→ PROBLEM TO WORK ON: Search each line below for "bool", then return the lines where it appears.

(Collected data)
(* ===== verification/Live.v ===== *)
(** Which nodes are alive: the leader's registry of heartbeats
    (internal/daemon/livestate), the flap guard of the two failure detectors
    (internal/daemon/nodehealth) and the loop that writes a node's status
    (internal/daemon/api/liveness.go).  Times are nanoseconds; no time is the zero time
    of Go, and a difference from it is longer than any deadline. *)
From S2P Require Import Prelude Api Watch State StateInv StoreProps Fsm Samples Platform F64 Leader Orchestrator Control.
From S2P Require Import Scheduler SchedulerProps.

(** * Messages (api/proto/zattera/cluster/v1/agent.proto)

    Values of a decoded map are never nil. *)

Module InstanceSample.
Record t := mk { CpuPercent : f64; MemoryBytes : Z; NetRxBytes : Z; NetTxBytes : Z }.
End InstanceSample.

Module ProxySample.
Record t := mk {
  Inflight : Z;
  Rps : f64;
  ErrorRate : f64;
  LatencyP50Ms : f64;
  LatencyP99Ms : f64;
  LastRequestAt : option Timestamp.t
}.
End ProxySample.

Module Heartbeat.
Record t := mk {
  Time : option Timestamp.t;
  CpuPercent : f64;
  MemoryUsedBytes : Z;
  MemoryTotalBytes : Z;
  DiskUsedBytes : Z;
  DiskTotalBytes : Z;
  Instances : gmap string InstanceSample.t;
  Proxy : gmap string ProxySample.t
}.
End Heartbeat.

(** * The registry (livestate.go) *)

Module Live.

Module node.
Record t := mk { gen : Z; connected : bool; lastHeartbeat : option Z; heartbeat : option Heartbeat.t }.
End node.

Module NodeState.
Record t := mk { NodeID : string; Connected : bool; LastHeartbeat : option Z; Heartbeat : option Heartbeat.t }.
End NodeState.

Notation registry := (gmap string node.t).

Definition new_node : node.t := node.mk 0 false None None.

→ ANSWER SECTION:
Record t := mk { gen : Z; connected : bool; lastHeartbeat : option Z; heartbeat : option Heartbeat.t }.
Record t := mk { NodeID : string; Connected : bool; LastHeartbeat : option Z; Heartbeat : option Heartbeat.t }.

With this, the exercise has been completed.